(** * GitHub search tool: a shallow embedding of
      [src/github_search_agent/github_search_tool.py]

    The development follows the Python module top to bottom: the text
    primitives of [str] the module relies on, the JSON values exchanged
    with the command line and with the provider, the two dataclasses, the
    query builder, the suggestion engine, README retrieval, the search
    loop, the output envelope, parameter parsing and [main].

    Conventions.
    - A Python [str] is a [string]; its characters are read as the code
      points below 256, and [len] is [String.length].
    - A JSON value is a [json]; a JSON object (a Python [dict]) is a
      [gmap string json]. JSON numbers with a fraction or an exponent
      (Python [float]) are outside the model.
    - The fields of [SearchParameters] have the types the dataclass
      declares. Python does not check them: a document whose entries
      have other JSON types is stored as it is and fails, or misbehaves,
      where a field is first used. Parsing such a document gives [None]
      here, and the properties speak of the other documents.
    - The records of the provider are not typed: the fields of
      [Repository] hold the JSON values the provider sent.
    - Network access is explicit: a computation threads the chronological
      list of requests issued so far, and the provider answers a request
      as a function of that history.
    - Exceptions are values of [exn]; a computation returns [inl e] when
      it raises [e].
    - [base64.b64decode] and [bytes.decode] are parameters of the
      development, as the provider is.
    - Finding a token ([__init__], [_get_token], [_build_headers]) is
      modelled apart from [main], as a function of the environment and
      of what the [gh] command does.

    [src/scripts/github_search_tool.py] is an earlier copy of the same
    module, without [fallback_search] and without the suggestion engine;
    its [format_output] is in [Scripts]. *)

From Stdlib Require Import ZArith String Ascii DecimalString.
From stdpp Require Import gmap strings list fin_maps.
------------------------------------
## What to do
If a line in the records above contains the word "engine", copy it.

## Result of the exercise
    query builder, the suggestion engine, README retrieval, the search
    module, without [fallback_search] and without the suggestion engine;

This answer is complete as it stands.